The British government insisted Thursday that its forecast of food and medicine shortages, gridlock at ports and riots in the streets after a no-deal Brexit is an avoidable worst-case scenario, as Prime Minister Boris Johnson denied misleading Queen Elizabeth II about his reasons for suspending Parliament just weeks before the country is due to leave the European Union.

In better news for the embattled British leader, a Belfast court rejected claims that the Conservative government’s Brexit strategy should be ruled illegal because it risked undermining Northern Ireland’s peace process.

Johnson took office in July vowing to get Brexit done on the scheduled Oct. 31 date, even if there is not a divorce deal to smooth the way. But many lawmakers, economists and businesses fear a no-deal Brexit would be economically devastating and are fighting him every step of the way.

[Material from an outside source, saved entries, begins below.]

(** * The properties on explicit inputs *)

#[local] Existing Instance Demo.collaborators.

(** C1 at work.  Both paths set and no file on the disk: the pair is
    generated at the two expanded paths and [Configure] succeeds.  Both
    files there: the disk is as it was and nothing is generated. *)
Lemma C1_certificate_provisioning_witness :
  (generations (trace (snd (Configure Demo.https_module))) =
     [(4096%Z, "/root/srv.pem", "/root/srv.key")] /\
   disk (snd (Configure Demo.https_module)) = ["/root/srv.key"; "/root/srv.pem"] /\
   fst (Configure Demo.https_module) = Ok tt)
  /\
  (fst (Configure Demo.https_module_with_files) = Ok tt /\
   disk (snd (Configure Demo.https_module_with_files)) = ["/root/srv.pem"; "/root/srv.key"] /\
   generations (trace (snd (Configure Demo.https_module_with_files))) = []).
Proof.
  split.
  - refine (proj1 (proj2
      (C1_certificate_provisioning Demo.https_module
         (path := ".") (address := "192.168.1.10") (port := 80%Z)
         (cert := "/root/srv.pem") (key := "/root/srv.key") _ _)) _ _ _).
    + reflexivity.
    + reflexivity.
    + discriminate.
    + discriminate.
    + left. reflexivity.
  - refine (proj2 (proj2
      (C1_certificate_provisioning Demo.https_module_with_files
         (path := ".") (address := "192.168.1.10") (port := 80%Z)
         (cert := "/root/srv.pem") (key := "/root/srv.key") _ _)) _ _ _ _).
    + reflexivity.
    + reflexivity.
    + discriminate.
    + discriminate.
    + reflexivity.
    + reflexivity.
Defined.

(** C2 at work: starting the new module queues the serving closure. *)
Lemma C2_tls_mode_witness :
  goroutines Demo.running_module = [StartWorker].
Proof.
  refine (proj1 (proj2 (C2_tls_mode (httpd Demo.fresh_module) Demo.fresh_module))
            Demo.running_module _).
  reflexivity.
Defined.

(** C3 at work: starting the running module again. *)
Lemma C3_start_while_running_witness :
  Configure Demo.running_module = (Err ErrAlreadyStarted, Demo.running_module) /\
  Start Demo.running_module = (Err ErrAlreadyStarted, Demo.running_module).
Proof.
  apply (C3_start_while_running Demo.running_module). reflexivity.
Defined.

(** C4 as stated fails: with the address parameter missing, [Configure]
    returns the parameter error, yet the server's handler, unset before the
    call, is set after it. *)
Lemma C4_counterexample :
  Started (module (httpd Demo.no_address)) = false /\
  fst (resolve Demo.no_address) =
    Err (Errorf "Parameter http.server.address does not exist.") /\
  fst (Configure Demo.no_address) =
    Err (Errorf "Parameter http.server.address does not exist.") /\
  Handler_ (server (httpd Demo.no_address)) = None /\
  Handler_ (server (httpd (snd (Configure Demo.no_address)))) = Some (router_for ".").
Proof.
  repeat split; reflexivity.
Qed.

(** C4 (amended) at work on the same input. *)
Lemma C4_bad_parameter_frame_witness :
  fst (Configure Demo.no_address) =
    Err (Errorf "Parameter http.server.address does not exist.") /\
  snd (Configure Demo.no_address) = with_Handler (router_for ".") Demo.no_address.
Proof.
  apply (C4_bad_parameter_frame Demo.no_address
           (e := Errorf "Parameter http.server.address does not exist.")).
  - reflexivity.
  - reflexivity.
Defined.

(** C5 at work: a bind error on the configured address makes the serving
    closure panic. *)
Lemma C5_listen_errors_witness :
  fst (start_worker Demo.refused_module) =
    Panic (Errorf "listen tcp 10.0.0.1:80: bind: permission denied").
Proof.
  refine (proj1 (proj2 (C5_listen_errors Demo.refused_module)) _ _ _).
  - reflexivity.
  - discriminate.
Defined.

(** C6 at work: stopping the running module. *)
Lemma C6_stop_graceful_witness :
  fst (Stop Demo.running_module) = Ok tt /\
  Started (module (httpd (snd (Stop Demo.running_module)))) = false /\
  trace (snd (Stop Demo.running_module)) =
    [EvShutdown (server (httpd Demo.running_module)) (WithTimeout Background (60 * Second));
     EvCancel (WithTimeout Background (60 * Second))].
Proof.
  pose proof (C6_stop_graceful Demo.running_module eq_refl) as H.
  cbn zeta in H. rewrite H. repeat split.
Defined.


(** C9 at work: a failed [Configure] against stored paths, and a successful
    one storing the resolved pair. *)
Lemma C9_paths_stored_last_witness :
  (certFile (httpd (snd (Configure Demo.no_address))) = "" /\
   keyFile (httpd (snd (Configure Demo.no_address))) = "") /\
  exists path address port,
    fst (resolve Demo.https_module) =
      Ok (path, address, port, "/root/srv.pem", "/root/srv.key").
Proof.
  split.
  - apply (proj1 (C9_paths_stored_last Demo.no_address)
             (Errorf "Parameter http.server.address does not exist.")).
    reflexivity.
  - apply (proj2 (C9_paths_stored_last Demo.https_module)). reflexivity.
Defined.

(** C10 at work: stopping an idle module is rejected; stopping a running
    one succeeds although its shutdown call reports an expired deadline. *)
Lemma C10_stop_errors_witness :
  (Started (module (httpd Demo.fresh_module)) = false /\
   StopWhileIdle = Some (Errorf "module is already stopped") /\
   snd (Stop Demo.fresh_module) = Demo.fresh_module) /\
  fst (Stop Demo.running_module) = Ok tt.
Proof.
  split.
  - apply (proj1 (C10_stop_errors Demo.fresh_module (Errorf "module is already stopped"))).
    reflexivity.
  - apply (proj2 (C10_stop_errors Demo.running_module (Errorf "context deadline exceeded"))).
    + reflexivity.
    + reflexivity.
Defined.

(** * The further properties on explicit inputs *)

(** X1 at work: a certificate path without a key path gives plain HTTP. *)
Lemma Configure_single_path_plain_http_witness :
  fst (Configure Demo.cert_only_module) = Ok tt /\
  certFile (httpd (snd (Configure Demo.cert_only_module))) = "/root/srv.pem" /\
  isTLS (httpd (snd (Configure Demo.cert_only_module))) = false /\
  served (trace (snd (start_worker (snd (Configure Demo.cert_only_module))))) = [0].
Proof.
  destruct (Configure_single_path_plain_http Demo.cert_only_module
              (path := ".") (address := "192.168.1.10") (port := 80%Z)
              (cert := "/root/srv.pem") (key := "") eq_refl eq_refl
              (or_intror eq_refl)) as (HC & _ & _ & Htls & Htr).
  rewrite HC. cbn [fst snd]. rewrite Htr. repeat split.
Defined.

(** X2 at work: port 70000 is bound as given. *)
Lemma Configure_server_state_witness :
  server (httpd (snd (Configure Demo.port_70000_module))) =
    mkServer 0 (Some (router_for ".")) "192.168.1.10:70000".
Proof.
  exact (proj1 (Configure_server_state Demo.port_70000_module
                  (path := ".") (address := "192.168.1.10") (port := 70000%Z)
                  (cert := "") (key := "") eq_refl eq_refl)).
Defined.

(** X5 at work: the generated pair is the pair served. *)
Lemma Configure_then_serve_tls_witness :
  isTLS (httpd (snd (Configure Demo.https_module))) = true /\
  exists cfg,
    generations (trace (snd (Configure Demo.https_module))) =
      [(cfg, "/root/srv.pem", "/root/srv.key")].
Proof.
  destruct (Configure_then_serve_tls Demo.https_module
              (path := ".") (address := "192.168.1.10") (port := 80%Z)
              (cert := "/root/srv.pem") (key := "/root/srv.key") eq_refl eq_refl)
    as (Htls & _ & Hgen).
  - discriminate.
  - discriminate.
  - reflexivity.
  - split; [exact Htls|]. apply Hgen. left. reflexivity.
Defined.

This week, Parliament forced the government to publish its official assessment of the impact of leaving the EU without a withdrawal agreement.

The six-page classified document, dated Aug. 2, said customs checks meant the number of trucks crossing the main freight route between Calais and Dover would drop by between 40% and 60% within a day of a no-deal Brexit, with disruptions lasting up to three months. The supply of certain types of fresh foods and essential medicines would decrease, prices would go up and the poor would be hit hardest, it said.

The paper also described major disruptions for travelers between Britain and the EU and uncertainty for U.K. citizens living in Europe, and it said attempts to maintain an open border between Ireland and Northern Ireland would probably fail. It also said a no-deal exit could trigger major protests and even riots.

Johnson insisted the bleak scenario was “not where we intend to end up.”

“This is a worst-case scenario which civil servants obviously have to prepare for, but in the last few months, and particularly in the 50 days since I’ve been prime minister, we’ve been massively accelerating our preparations,” he said.

Opposition politicians said the “Operation Yellowhammer” document — the government’s code name for its Brexit preparations — proved that Johnson is reckless to consider leaving the bloc without a deal.

After suffering six defeats in the House of Commons in as many days, Johnson suspended Parliament for five weeks until Oct. 14, sparking outrage among legislators and several legal challenges.